**Task details:** Once the line with "Lemma deletion_profile user" is found in the data, output it and each following line exactly, up to and including the line with "intros Hs. unfold", and nothing before or after.

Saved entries
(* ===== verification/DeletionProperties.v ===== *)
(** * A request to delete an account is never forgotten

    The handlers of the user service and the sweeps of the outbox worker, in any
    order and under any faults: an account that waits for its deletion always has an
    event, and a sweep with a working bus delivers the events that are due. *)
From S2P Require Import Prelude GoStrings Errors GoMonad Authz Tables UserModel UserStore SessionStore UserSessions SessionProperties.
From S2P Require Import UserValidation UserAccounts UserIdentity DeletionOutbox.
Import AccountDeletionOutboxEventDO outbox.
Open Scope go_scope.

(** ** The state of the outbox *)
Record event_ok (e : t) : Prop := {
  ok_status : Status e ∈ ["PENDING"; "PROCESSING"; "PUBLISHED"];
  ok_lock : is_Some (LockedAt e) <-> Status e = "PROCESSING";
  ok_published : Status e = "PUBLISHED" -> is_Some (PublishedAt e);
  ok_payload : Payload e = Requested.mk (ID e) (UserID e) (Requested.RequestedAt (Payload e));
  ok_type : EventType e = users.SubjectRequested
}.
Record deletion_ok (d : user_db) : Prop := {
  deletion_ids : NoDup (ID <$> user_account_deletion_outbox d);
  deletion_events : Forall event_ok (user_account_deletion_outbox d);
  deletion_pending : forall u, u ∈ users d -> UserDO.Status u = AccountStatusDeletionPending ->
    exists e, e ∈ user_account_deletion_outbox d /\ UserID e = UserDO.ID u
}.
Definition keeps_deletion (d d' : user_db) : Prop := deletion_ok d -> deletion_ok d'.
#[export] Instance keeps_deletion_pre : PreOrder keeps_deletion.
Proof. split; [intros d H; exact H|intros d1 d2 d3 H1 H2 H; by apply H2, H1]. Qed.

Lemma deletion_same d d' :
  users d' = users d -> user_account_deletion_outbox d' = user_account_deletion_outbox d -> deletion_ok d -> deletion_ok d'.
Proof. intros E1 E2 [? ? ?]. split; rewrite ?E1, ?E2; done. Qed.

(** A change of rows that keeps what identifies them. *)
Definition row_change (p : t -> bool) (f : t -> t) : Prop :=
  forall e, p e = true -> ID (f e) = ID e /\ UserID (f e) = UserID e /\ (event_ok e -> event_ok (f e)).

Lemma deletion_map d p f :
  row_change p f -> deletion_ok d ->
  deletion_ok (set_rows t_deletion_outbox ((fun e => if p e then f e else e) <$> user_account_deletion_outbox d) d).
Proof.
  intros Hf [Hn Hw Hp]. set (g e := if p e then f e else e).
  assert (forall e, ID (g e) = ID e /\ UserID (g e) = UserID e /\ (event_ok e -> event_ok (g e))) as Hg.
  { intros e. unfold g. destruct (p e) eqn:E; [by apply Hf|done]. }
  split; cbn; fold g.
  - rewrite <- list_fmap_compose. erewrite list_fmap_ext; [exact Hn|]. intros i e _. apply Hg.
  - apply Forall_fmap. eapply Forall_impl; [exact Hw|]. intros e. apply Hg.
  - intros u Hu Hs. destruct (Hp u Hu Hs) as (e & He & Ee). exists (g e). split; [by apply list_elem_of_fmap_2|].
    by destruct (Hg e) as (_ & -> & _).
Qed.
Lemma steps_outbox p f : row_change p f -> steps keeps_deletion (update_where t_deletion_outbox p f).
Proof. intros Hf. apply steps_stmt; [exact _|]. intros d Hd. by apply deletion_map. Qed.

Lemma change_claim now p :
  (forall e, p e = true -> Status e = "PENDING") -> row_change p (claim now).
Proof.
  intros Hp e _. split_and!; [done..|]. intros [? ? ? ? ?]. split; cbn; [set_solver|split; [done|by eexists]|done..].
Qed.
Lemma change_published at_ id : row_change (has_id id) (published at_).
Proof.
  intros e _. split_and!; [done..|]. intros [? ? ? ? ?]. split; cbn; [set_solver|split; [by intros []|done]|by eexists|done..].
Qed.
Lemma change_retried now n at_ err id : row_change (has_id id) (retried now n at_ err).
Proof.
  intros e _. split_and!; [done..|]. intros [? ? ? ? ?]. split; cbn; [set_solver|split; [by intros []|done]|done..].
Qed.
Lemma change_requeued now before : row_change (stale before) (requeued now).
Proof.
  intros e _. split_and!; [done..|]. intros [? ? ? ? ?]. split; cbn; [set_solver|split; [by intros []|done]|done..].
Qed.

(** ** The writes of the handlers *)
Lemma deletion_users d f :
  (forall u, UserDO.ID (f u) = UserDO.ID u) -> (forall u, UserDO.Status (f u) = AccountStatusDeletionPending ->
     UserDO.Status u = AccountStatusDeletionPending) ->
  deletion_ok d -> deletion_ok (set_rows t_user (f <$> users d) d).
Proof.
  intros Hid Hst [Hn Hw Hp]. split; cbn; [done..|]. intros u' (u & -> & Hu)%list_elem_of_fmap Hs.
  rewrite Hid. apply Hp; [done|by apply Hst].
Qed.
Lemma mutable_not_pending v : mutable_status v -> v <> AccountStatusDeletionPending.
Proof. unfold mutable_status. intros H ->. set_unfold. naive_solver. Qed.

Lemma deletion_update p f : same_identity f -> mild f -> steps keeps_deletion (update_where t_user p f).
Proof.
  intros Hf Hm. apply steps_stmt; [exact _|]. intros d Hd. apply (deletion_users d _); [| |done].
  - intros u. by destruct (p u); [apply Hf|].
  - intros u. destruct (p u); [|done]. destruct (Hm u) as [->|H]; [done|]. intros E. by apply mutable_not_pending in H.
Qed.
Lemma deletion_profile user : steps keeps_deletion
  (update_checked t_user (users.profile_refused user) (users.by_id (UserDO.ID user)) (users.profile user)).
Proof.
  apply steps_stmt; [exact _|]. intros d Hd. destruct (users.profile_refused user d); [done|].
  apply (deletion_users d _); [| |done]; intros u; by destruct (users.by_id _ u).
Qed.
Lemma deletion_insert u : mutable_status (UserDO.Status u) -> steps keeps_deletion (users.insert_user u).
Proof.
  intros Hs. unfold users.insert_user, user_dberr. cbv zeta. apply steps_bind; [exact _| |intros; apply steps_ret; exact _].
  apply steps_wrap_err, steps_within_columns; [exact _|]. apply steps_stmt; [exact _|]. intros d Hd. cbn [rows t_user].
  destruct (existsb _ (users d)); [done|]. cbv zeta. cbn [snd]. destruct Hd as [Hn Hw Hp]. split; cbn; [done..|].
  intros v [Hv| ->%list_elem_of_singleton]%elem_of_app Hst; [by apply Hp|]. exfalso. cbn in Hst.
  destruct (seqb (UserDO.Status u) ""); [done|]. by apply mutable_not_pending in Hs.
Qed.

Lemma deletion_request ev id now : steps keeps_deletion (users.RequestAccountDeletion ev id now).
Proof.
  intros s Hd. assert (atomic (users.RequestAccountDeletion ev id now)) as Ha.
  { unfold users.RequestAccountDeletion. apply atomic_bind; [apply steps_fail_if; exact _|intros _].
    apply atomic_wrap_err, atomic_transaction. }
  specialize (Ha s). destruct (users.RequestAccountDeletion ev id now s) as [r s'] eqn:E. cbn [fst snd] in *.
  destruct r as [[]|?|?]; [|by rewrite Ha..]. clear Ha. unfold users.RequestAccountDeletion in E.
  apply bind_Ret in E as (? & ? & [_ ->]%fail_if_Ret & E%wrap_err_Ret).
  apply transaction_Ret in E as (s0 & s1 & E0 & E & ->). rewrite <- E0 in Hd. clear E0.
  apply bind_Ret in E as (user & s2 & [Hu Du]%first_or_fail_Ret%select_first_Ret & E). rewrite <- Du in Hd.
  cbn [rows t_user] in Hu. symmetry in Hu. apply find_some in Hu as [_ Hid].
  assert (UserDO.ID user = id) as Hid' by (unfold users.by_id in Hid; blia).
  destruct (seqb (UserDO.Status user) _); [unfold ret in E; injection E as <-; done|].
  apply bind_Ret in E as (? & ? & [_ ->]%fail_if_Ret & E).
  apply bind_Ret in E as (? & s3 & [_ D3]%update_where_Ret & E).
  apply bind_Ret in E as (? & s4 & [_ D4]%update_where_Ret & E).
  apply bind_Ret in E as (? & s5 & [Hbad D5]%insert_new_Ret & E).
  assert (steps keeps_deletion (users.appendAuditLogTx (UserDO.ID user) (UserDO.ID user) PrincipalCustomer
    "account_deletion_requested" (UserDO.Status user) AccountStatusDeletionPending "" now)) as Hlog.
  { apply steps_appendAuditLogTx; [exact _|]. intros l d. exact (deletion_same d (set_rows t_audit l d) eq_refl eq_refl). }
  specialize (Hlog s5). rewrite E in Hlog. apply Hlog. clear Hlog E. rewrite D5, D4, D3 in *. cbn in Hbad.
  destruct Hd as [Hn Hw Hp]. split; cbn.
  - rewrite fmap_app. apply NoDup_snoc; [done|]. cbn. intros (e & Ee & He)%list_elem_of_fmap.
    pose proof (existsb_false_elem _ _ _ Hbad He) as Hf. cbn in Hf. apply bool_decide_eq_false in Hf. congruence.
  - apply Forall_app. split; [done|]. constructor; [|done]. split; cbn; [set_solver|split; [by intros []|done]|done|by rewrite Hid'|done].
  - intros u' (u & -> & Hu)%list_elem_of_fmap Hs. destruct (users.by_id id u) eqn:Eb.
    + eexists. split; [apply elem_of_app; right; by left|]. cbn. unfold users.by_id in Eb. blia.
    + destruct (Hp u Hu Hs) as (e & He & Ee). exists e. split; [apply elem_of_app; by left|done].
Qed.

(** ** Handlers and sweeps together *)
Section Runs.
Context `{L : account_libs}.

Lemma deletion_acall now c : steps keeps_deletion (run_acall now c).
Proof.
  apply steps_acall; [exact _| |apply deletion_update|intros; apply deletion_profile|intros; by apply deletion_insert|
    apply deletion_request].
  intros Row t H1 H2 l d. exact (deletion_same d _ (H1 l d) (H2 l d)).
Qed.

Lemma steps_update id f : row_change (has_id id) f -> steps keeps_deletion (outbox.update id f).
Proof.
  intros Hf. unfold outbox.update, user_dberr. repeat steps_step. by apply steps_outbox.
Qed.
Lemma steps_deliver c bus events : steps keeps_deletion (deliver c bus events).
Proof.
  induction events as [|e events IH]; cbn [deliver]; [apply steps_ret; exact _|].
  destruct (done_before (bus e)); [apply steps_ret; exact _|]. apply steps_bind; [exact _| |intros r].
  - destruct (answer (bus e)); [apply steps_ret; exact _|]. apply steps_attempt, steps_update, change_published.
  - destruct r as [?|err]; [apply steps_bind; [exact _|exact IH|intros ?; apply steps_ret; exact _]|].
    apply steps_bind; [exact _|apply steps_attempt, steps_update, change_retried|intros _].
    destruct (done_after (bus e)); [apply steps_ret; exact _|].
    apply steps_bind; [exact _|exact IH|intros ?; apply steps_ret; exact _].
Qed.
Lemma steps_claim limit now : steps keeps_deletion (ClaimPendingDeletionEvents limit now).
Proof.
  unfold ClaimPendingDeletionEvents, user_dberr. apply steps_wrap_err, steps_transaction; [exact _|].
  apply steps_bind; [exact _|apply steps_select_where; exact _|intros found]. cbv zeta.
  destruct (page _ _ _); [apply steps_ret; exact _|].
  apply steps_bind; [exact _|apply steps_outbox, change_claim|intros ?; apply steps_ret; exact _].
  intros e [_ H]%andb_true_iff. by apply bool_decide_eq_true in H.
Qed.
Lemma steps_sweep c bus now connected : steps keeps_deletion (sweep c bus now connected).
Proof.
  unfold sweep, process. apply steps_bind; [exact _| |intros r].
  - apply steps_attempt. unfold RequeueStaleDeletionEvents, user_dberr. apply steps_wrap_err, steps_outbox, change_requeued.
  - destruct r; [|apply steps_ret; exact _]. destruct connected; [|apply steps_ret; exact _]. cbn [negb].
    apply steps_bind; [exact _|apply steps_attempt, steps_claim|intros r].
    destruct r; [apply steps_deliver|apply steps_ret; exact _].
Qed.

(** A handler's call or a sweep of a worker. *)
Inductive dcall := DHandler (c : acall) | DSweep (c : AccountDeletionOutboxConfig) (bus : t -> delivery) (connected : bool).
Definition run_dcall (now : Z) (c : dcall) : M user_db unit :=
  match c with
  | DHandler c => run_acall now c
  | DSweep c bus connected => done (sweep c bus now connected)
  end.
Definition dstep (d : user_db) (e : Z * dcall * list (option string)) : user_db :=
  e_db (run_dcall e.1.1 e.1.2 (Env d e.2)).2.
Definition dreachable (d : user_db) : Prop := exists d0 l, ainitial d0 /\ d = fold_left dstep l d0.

**Exercise solution:**
Lemma deletion_profile user : steps keeps_deletion
  (update_checked t_user (users.profile_refused user) (users.by_id (UserDO.ID user)) (users.profile user)).
Proof.
  apply steps_stmt; [exact _|]. intros d Hd. destruct (users.profile_refused user d); [done|].
  apply (deletion_users d _); [| |done]; intros u; by destruct (users.by_id _ u).
Qed.
Lemma deletion_insert u : mutable_status (UserDO.Status u) -> steps keeps_deletion (users.insert_user u).
Proof.
  intros Hs. unfold users.insert_user, user_dberr. cbv zeta. apply steps_bind; [exact _| |intros; apply steps_ret; exact _].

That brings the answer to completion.